Gatlin to miss Beijing Olympics despite doping ban reduction
Sprinter Justin Gatlin got his doping ban reduced but not by enough to make him eligible to defend his Olympic 100-meter title this year.
The 25-year-old sprinter had a potential eight-year ban reduced to four years, the U.S. Anti-Doping Agency said Tuesday. With the ban set to expire May 24, 2010, it means Gatlin will be on the sidelines for the Beijing Olympics in August. He needed the ban reduced to two years to be eligible for the Olympic trials in June.
“We have no higher priority than the commitment we have made to clean competition,” U.S. Olympic Committee spokesman Darryl Seibel said. “If that means leaving behind when we go to the Games an athlete who has the talent and ability to break world records but has also cheated, so be it. That’s an easy choice to make.
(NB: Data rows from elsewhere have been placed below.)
(** A process that begins on the disk [d]: any clock, any identifiers, and any
    calls failing. *)
Definition begins d l : Prop := l_disk l = d /\ past (l_store l) = [].

(** The disks a process that runs [m] from [d] can leave when it dies. *)
Definition leaves (m : M (Local (World DB)) CliError unit) d d' : Prop :=
  exists l r l', begins d l /\ m l = (r, l') /\ d' ∈ l_disk l' :: past (l_store l').

(** A replacement about to start: the data directory holds the generation [old],
    nothing is pending, the stage is complete. *)
Record Replacement (dir : path) (f old new : string -> option (content DB))
    (staged : StagedVault) d : Prop := {
  rp_stage : sv_dir staged = (paths dir (sv_id staged)).1;
  rp_uuid : is_uuid (sv_id staged) = true;
  rp_new n : n ∈ FILES -> if bool_decide (n ∈ INSTALLED) then is_Some (new n) else new n = None;
  rp_start : Start dir f old new staged d
}.

Lemma begins_kept (I : Disk DB -> Prop) d l : begins d l -> I d -> Kept I (l_store l).
Proof. intros [<- Hp] HI. unfold Kept. rewrite Hp. by repeat constructor. Qed.

Lemma Kept_leaves (I : Disk DB -> Prop) l d' : Kept I (l_store l) -> d' ∈ l_disk l :: past (l_store l) -> I d'.
Proof. intros Hk. unfold Kept in Hk. rewrite Forall_forall in Hk. apply Hk. Qed.

(** Recovery, from any disk that stands for [g]. *)
Lemma recover_keeps dir f g d d' : Inv dir f g d -> leaves (recover dir) d d' -> Inv dir f g d'.
Proof using Type*.
  intros HI (l & r & l' & Hb & Hrun & Hin).
  eapply (Kept_leaves (Inv dir f g)); [|exact Hin]. revert Hrun. revert r l' Hin.
  enough (forall r l', recover dir l = (r, l') -> Kept (Inv dir f g) (l_store l')) by eauto.
  apply wp_elim. eapply (wp_recover dir f g (Inv dir f g)); [apply Inv_stable|done| | |done..].
  - by destruct Hb as [-> _].
  - by eapply begins_kept.
Qed.

Lemma recover_settles dir f g d l r l' :
  Inv dir f g d -> begins d l -> recover dir l = (r, l') ->
  (r = Ok tt -> settled dir g (l_disk l') /\ Frame dir f (l_disk l')) /\ (ideal dir l -> r = Ok tt).
Proof using Type*.
  intros HI Hb. revert r l'. apply wp_elim.
  eapply (wp_recover dir f g (Inv dir f g)); [apply Inv_stable|done| | | |].
  - by destruct Hb as [-> _].
  - by eapply begins_kept.
  - intros l1 (_ & HF & Hs) _ _. by split.
  - intros e l1 _ _ Hi. by split.
Qed.

(** C20. Replacing the vault survives crashes.  The process may die between any two
    file system calls of the replacement, calls may fail, and recovery may itself
    be interrupted or fail any number of times: there is one generation, the old
    or the new, such that every recovery that returns leaves exactly its files
    active, with no journal left and the session credentials and device files as
    they were; and recovery does return when no call fails.  A replacement that
    reports success has installed the new generation, and it succeeds when no
    call fails. *)
Theorem vault_replacement_crash_safe dir f old new staged d0 :
  Replacement dir f old new staged d0 ->
  (forall l r l', begins d0 l -> finish_install dir staged l = (r, l') ->
     (r = Ok tt -> settled dir new (l_disk l') /\ Frame dir f (l_disk l'))
     /\ (ideal dir l -> r = Ok tt))
  /\ forall d1 d2, leaves (finish_install dir staged) d0 d1 -> rtc (leaves (recover dir)) d1 d2 ->
       exists g, (g = old \/ g = new) /\
         forall l r l', begins d2 l -> recover dir l = (r, l') ->
           (r = Ok tt -> settled dir g (l_disk l') /\ Frame dir f (l_disk l'))
           /\ (ideal dir l -> r = Ok tt).
Proof using Type*.
  intros [Hst Hid Hnew Hstart].
  assert (forall n, n ∈ FILES -> n ∉ INSTALLED -> new n = None) as Hnone.
  { intros n Hn Hi. specialize (Hnew n Hn). by rewrite bool_decide_eq_false_2 in Hnew. }
  assert (forall n, n ∈ INSTALLED -> is_Some (new n)) as Hsome.
  { intros n Hi. specialize (Hnew n (installed_files n Hi)). by rewrite bool_decide_eq_true_2 in Hnew. }
  assert (Either dir f old new d0) as HE by (by eapply Start_Either).
  assert (forall l, begins d0 l -> wp (finish_install dir staged) (fun r l' =>
    Kept (Either dir f old new) (l_store l')
    /\ (r = Ok tt -> settled dir new (l_disk l') /\ Frame dir f (l_disk l'))
    /\ (ideal dir l -> r = Ok tt)) l) as Hwp.
  { intros l Hb. eapply (wp_finish_install dir f old new); [done..| | | |].
    - by destruct Hb as [-> _].
    - by eapply begins_kept.
    - intros l' (_ & HF & Hs) Hk. by split_and!.
    - intros e l' Hk Hi. by split_and!. }
  split.
  - intros l r l' Hb Hrun. by destruct (wp_run _ _ _ _ _ (Hwp l Hb) Hrun) as (_ & ? & ?).
  - intros d1 d2 (l & r & l' & Hb & Hrun & Hin) Hrtc.
    destruct (wp_run _ _ _ _ _ (Hwp l Hb) Hrun) as (Hk & _). apply (Kept_leaves _ _ _ Hk) in Hin.
    assert (exists g, (g = old \/ g = new) /\ Inv dir f g d1) as (g & Hg & HI).
    { destruct Hin; eauto. }
    exists g. split; [done|]. assert (Inv dir f g d2) as HI2.
    { clear - HI Hrtc H H0 H1 H2 H3. induction Hrtc; [done|]. eauto using recover_keeps. }
    intros l2 r2 l2'. by apply recover_settles.
Qed.
End crash.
It’s what the American public expects, and it’s what the overwhelming majority of our athletes who choose to compete clean deserve.”
USADA general counsel Bill Bock confirmed the details of the ban first reported by The Washington Post, saying arbitrators acknowledged the help Gatlin provided to federal authorities “in investigating doping in sport, to extent of wearing wire in communications with his former coach,” Trevor Graham.
In 2006, Gatlin tested positive for a banned substance for the second time and, under anti-doping rules, was supposed to receive a lifetime suspension.
But because of the special circumstances behind his first positive test — he was taking medicine to treat attention-deficit disorder — he reached an agreement with USADA that called for a maximum eight-year ban.
Under the decision, it’s conceivable Gatlin could stick around for the 2012 London Olympics, but the sentencing means he will have no immediate chance to regain his world record in the 100 meters. He shared the record of 9.77 seconds with Jamaica’s Asafa Powell. Since then, Powell has improved the record, finishing in 9.74 seconds last September.